--- START ---

(** The methods of a service are the suitable methods of its receiver. *)
Lemma MakeService_methods name ms n m :
  NoDup (map m_Name ms) ->
  (MakeService name ms).(sv_methods) !! n = Some m <->
  m ∈ ms /\ suitable m = true /\ m.(m_Name) = n.
Proof.
  intros Hnd. unfold MakeService. cbn. rewrite foldl_add_method; [|done|done].
  rewrite lookup_empty. split; [intros [?|?]; [done|auto]|auto].
Qed.

(** ** Calls *)

Section calls.
Context {V : Type} `{!Gob V} `{!GobVar V}.
Implicit Types (w : Rpc V) (c : CallState V).

(** Along the network a handler runs at most once per call, and [Call] returns true
    only with what it returned, decoded into the reply variable. *)
Lemma call_executed w k c :
  reachable w -> w.(calls) !! k = Some c ->
  (exists p sv n v, evs k w.(trace) `prefix_of` [EStart k p sv n c.(sent); EReturn k v]) /\
  forall x, c.(phase) = PRet (Some x) ->
    exists p v, x = decode_into c.(rvar) v /\ executed k c.(req).(svcMeth) c.(sent) p v (evs k w.(trace)).
Proof.
  intros Hr Hk. destruct (reachable_inv w Hr) as [Ic _].
  destruct (Ic k c Hk) as (_ & p & Hd & Hp). split.
  - destruct (disp c) as [[q|q sv n a|rep|]|]; cbn in Hd.
    + destruct Hd as [_ ->]. exists 0%nat, "", "", c.(sent). apply prefix_nil.
    + destruct Hd as (_ & _ & ->). exists p, sv, n, c.(sent). by exists [EReturn k c.(sent)].
    + destruct Hd as (v & _ & sv & n & _ & ->). by exists p, sv, n, v.
    + destruct Hd as (v & sv & n & _ & ->). by exists p, sv, n, v.
    + rewrite Hd. exists 0%nat, "", "", c.(sent). apply prefix_nil.
  - intros x Hx. rewrite Hx in Hp. by exists p.
Qed.

(** ** Runs *)

(** What every step of a run keeps, the run keeps. *)
Lemma run_keeps (P : Rpc V -> Prop) (Q : Label V -> Prop) ls w w' :
  (forall lbl w1 w2, Q lbl -> reachable w1 -> P w1 ->
     step lbl w1 = Some (Ret w2) -> P w2) ->
  Forall Q ls -> reachable w -> P w -> run ls w = Some w' -> P w'.
Proof.
  intros Hstep. revert w. induction ls as [|lbl ls IH]; cbn; intros w HQ Hr HP E;
    [by simplify_eq|].
  apply Forall_cons in HQ as [Hq HQ].
  destruct (step lbl w) as [[w1|]|] eqn:Hs; [|done..].
  apply (IH w1); eauto using reachable.
Qed.

(** Steps other than the tests' leave the tables alone. *)
Lemma step_tables lbl w w' :
  step lbl w = Some (Ret w') -> (forall a, lbl <> LAdmin a) ->
  w'.(rn).(enabled) = w.(rn).(enabled) /\ w'.(rn).(servers) = w.(rn).(servers).
Proof.
  destruct lbl; intros H Hn; [by edestruct Hn|..]; cbn [step] in H; unfold with_call in H;
    repeat (case_match || (unfold mbind, option_bind, res_bind in H; case_match));
    by simplify_eq.
Qed.

(** No name of a server leads to [p]. *)
Definition detached (r : Network) (p : nat) : Prop := forall s, server_at r s <> Some p.

Definition adds_server (p : nat) (lbl : Label V) : bool :=
  match lbl with LAdmin (AAddServer _ q) => bool_decide (q = p) | _ => false end.

Definition enables (e : Name) (lbl : Label V) : bool :=
  match lbl with LAdmin (AEnable e' true) => bool_decide (e' = e) | _ => false end.

Lemma admin_detached a r r' p :
  admin a r = Ret r' -> adds_server p (LAdmin a) = false -> detached r p -> detached r' p.
Proof.
  intros H Ha Hd s'. specialize (Hd s'). unfold server_at in *.
  destruct a; cbn in H, Ha; unfold MakeEnd, Cleanup in H; repeat case_match; simplify_eq;
    cbn; try done.
  - apply bool_decide_eq_false in Ha. rewrite lookup_insert. case_decide; cbn; congruence.
  - rewrite lookup_insert. by case_decide.
Qed.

--- END ---

### Directions for this task
Transcribe the listing above exactly, including every line.

### Exercise response
(** The methods of a service are the suitable methods of its receiver. *)
Lemma MakeService_methods name ms n m :
  NoDup (map m_Name ms) ->
  (MakeService name ms).(sv_methods) !! n = Some m <->
  m ∈ ms /\ suitable m = true /\ m.(m_Name) = n.
Proof.
  intros Hnd. unfold MakeService. cbn. rewrite foldl_add_method; [|done|done].
  rewrite lookup_empty. split; [intros [?|?]; [done|auto]|auto].
Qed.

(** ** Calls *)

Section calls.
Context {V : Type} `{!Gob V} `{!GobVar V}.
Implicit Types (w : Rpc V) (c : CallState V).

(** Along the network a handler runs at most once per call, and [Call] returns true
    only with what it returned, decoded into the reply variable. *)
Lemma call_executed w k c :
  reachable w -> w.(calls) !! k = Some c ->
  (exists p sv n v, evs k w.(trace) `prefix_of` [EStart k p sv n c.(sent); EReturn k v]) /\
  forall x, c.(phase) = PRet (Some x) ->
    exists p v, x = decode_into c.(rvar) v /\ executed k c.(req).(svcMeth) c.(sent) p v (evs k w.(trace)).
Proof.
  intros Hr Hk. destruct (reachable_inv w Hr) as [Ic _].
  destruct (Ic k c Hk) as (_ & p & Hd & Hp). split.
  - destruct (disp c) as [[q|q sv n a|rep|]|]; cbn in Hd.
    + destruct Hd as [_ ->]. exists 0%nat, "", "", c.(sent). apply prefix_nil.
    + destruct Hd as (_ & _ & ->). exists p, sv, n, c.(sent). by exists [EReturn k c.(sent)].
    + destruct Hd as (v & _ & sv & n & _ & ->). by exists p, sv, n, v.
    + destruct Hd as (v & sv & n & _ & ->). by exists p, sv, n, v.
    + rewrite Hd. exists 0%nat, "", "", c.(sent). apply prefix_nil.
  - intros x Hx. rewrite Hx in Hp. by exists p.
Qed.

(** ** Runs *)

(** What every step of a run keeps, the run keeps. *)
Lemma run_keeps (P : Rpc V -> Prop) (Q : Label V -> Prop) ls w w' :
  (forall lbl w1 w2, Q lbl -> reachable w1 -> P w1 ->
     step lbl w1 = Some (Ret w2) -> P w2) ->
  Forall Q ls -> reachable w -> P w -> run ls w = Some w' -> P w'.
Proof.
  intros Hstep. revert w. induction ls as [|lbl ls IH]; cbn; intros w HQ Hr HP E;
    [by simplify_eq|].
  apply Forall_cons in HQ as [Hq HQ].
  destruct (step lbl w) as [[w1|]|] eqn:Hs; [|done..].
  apply (IH w1); eauto using reachable.
Qed.

(** Steps other than the tests' leave the tables alone. *)
Lemma step_tables lbl w w' :
  step lbl w = Some (Ret w') -> (forall a, lbl <> LAdmin a) ->
  w'.(rn).(enabled) = w.(rn).(enabled) /\ w'.(rn).(servers) = w.(rn).(servers).
Proof.
  destruct lbl; intros H Hn; [by edestruct Hn|..]; cbn [step] in H; unfold with_call in H;
    repeat (case_match || (unfold mbind, option_bind, res_bind in H; case_match));
    by simplify_eq.
Qed.

(** No name of a server leads to [p]. *)
Definition detached (r : Network) (p : nat) : Prop := forall s, server_at r s <> Some p.

Definition adds_server (p : nat) (lbl : Label V) : bool :=
  match lbl with LAdmin (AAddServer _ q) => bool_decide (q = p) | _ => false end.

Definition enables (e : Name) (lbl : Label V) : bool :=
  match lbl with LAdmin (AEnable e' true) => bool_decide (e' = e) | _ => false end.

Lemma admin_detached a r r' p :
  admin a r = Ret r' -> adds_server p (LAdmin a) = false -> detached r p -> detached r' p.
Proof.
  intros H Ha Hd s'. specialize (Hd s'). unfold server_at in *.
  destruct a; cbn in H, Ha; unfold MakeEnd, Cleanup in H; repeat case_match; simplify_eq;
    cbn; try done.
  - apply bool_decide_eq_false in Ha. rewrite lookup_insert. case_decide; cbn; congruence.
  - rewrite lookup_insert. by case_decide.
Qed.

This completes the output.